Daba y permitía pensar lo mismo en La Maestranza sevillana cuando en Castellón empezaba el curso para San Mateo con la siguiente culminación en las Fallas valencianas comparable en programación con la sensacional Feria de Abril o el Sanfermín pamplonica. El Norte nunca fue muy dado a tales festejos solo La Coruña en su antigua y céntrica plaza del Camino Nuevo y los sanfermines navarros. Los matadores acompañaban, las localidades valían varios billetes verdes, yo lo disfruté. Era el pistoletazo de salida y las barreras y callejones aparecían repletos de famoseo, luego plasmado en las páginas de «¡Hola!» , «Lecturas» y «El Hogar y la Moda», balbuceos gloriosos del colorín hoy imperante aunque rebajado por la falta de figurones como los precedentes. Ya no hay una bellísima y liberada Carmen Ordóñez, la condesa de Quintanilla y menos aún –¡ay!– la aficionadísima Cayetana de Alba. Mi añorada duquesa perdía el sentío y algo más por una chaquetilla bien puesta.

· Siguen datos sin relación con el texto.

(** [room] is what is left of the array. *)
Fixpoint headers_parse_loop (room : nat) (headers : headers_t) (raw : bytes)
  : res headers_t :=
  match room with
  | O => Done headers
  | S room =>
      if startswith raw HTTP_HDR_ENDL || (char_at raw 0 =? c_lf) || (char_at raw 0 =? 0)
      then Done headers
      else
        match strstr raw [c_colon] with
        | None | Some O => Done headers
        | Some n =>
            name ← header_formatname
                     (strtolower (take (min n (HEADER_NAME_MAX_LEN - 1)) raw));
            let raw := skip_blanks (drop (S n) raw) in
            match strstr raw HTTP_HDR_ENDL with
            | None => Done headers
            | Some k =>
                let value := take (min k (HEADER_VALUE_MAX_LEN - 1)) raw in
                headers_parse_loop room (headers ++ [Header name value])
                  (drop (k + length HTTP_HDR_ENDL) raw)
            end
        end
  end.

Definition headers_parse (raw : bytes) : res headers_t :=
  headers_parse_loop HEADERS_MAX_NUM [] raw.

(** ** Printing: [cap] is the size of the caller's buffer *)

Definition header_line (h : header_t) : bytes :=
  h_name h ++ str ": " ++ h_value h ++ HTTP_HDR_ENDL.

Definition headers_to_string (cap : nat) (headers : headers_t) : res bytes :=
  strcpy_into cap (concat (header_line <$> headers) ++ HTTP_HDR_ENDL).

(** ** Lookup and update *)

Fixpoint find_name (headers : headers_t) (name : bytes) (i : nat) : option nat :=
  match headers with
  | [] => None
  | h :: headers =>
      if strcmp_eq (h_name h) name then Some i else find_name headers name (S i)
  end.

Definition headers_get_header (headers : headers_t) (orig_name : bytes)
  : res (option nat) :=
  name ← header_formatname (strtolower orig_name);
  Done (find_name headers name 0).

Definition set_cookie_name : bytes := str "Set-Cookie".

(** The next record of the array is filled. *)
Definition append_header (headers : headers_t) (name value : bytes)
  : res (headers_t * nat) :=
  _ ← (if (length headers <? HEADERS_MAX_NUM)%nat then Done tt else Fault OutOfBounds);
  n ← strcpy_into HEADER_NAME_MAX_LEN name;
  n ← header_formatname (strtolower n);
  v ← strcpy_into HEADER_VALUE_MAX_LEN value;
  Done (headers ++ [Header n v], length headers).

Definition headers_set_header (headers : headers_t) (name value : bytes)
  : res (headers_t * nat) :=
  found ← headers_get_header headers name;
  match found with
  | None => append_header headers name value
  | Some i =>
      h ← at_index (headers !! i);
      if strcmp_eq (h_name h) set_cookie_name then append_header headers name value
      else
        v ← strcpy_into HEADER_VALUE_MAX_LEN value;
        Done (<[i := Header (h_name h) v]> headers, i)
  end.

Los gemelos o anteojos servían para acercarse, repasar y desmenuzar las caras de las primeras filas. Eran un alarde social: se enjoyaban y vestían lujosamente, imprescindible el collar de perlas, y abundaban los vestidos de lunares, y los hombres llevaban traje, corbata y cuello cerrado en vez de como ahora ocurre generalmente, usando la camisa arremangada hasta el codo. La esposas de los toreros, por costumbre o superstición, nunca iban a la plaza y solían aguardar en casa o en la habitación de algún hotel para para distraerse y no pensar sobre lo que sucedía en el coso. Entonces no había las distracciones actuales de las redes sociales ni tampoco la tarde televisiva estaba animaba, y hasta politizada, como hoy por el incomparable Jorge Javier Vázquez. Aunque dicen que no le iría mal ser menos prepotente, es lo que he oído y me desconcierta.

En bandeja

Echo de menos aquel tiempo como tantas otras cosas, la nostalgia no es un error, sostenía José Luis de Villalonga, cotilla pero marqués de Castelvell. Nos servían el tema en bandeja. Los runrunes y chismorreos abastecían el mercado y luego les sacaban jugo y escarnio en las tertulias domésticas cuando aún se hacían. Otra pérdida irreparable, y van dos, ay. Esta semana nos sorprendió la separación de una pareja modélica en modo y forma. La ruptura de Enrique Ponce y la bellísima Paloma Cuevas, aparentemente en crisis desde hace años, pero con tercera en discordia que ha sido la gota que ha colmado el vaso como en tantos otros «divorcios taurinos». Y es que la infidelidad es difícil de aguantar, y aún menos de perdonar.

Hace unos meses fue el guapérrimo Cayetano Rivera el que tuvo que lidiar con una presunta infidelidad nunca demostrada pero que hizo tambalear su matrimonio con Eva González, una mujer con genio, sobre todo, y figura. Lo mismo ocurrió con Rafa Camino y El Litri, que llenaban las plazas de mujeres más aficionadas al torero que al toro y que, a la postre, acabaron también rompiendo sus matrimonios. Y qué decir del torero de la cabeza grande, cuyo matrimonio con Eugenia Martínez de Irujo estuvo salpicado también por rumores de infidelidad. Tantas rupturas en una profesión como ésta, parece confirmar que la leyenda del torero y sus amores fuera de los ruedos es más que una quimera.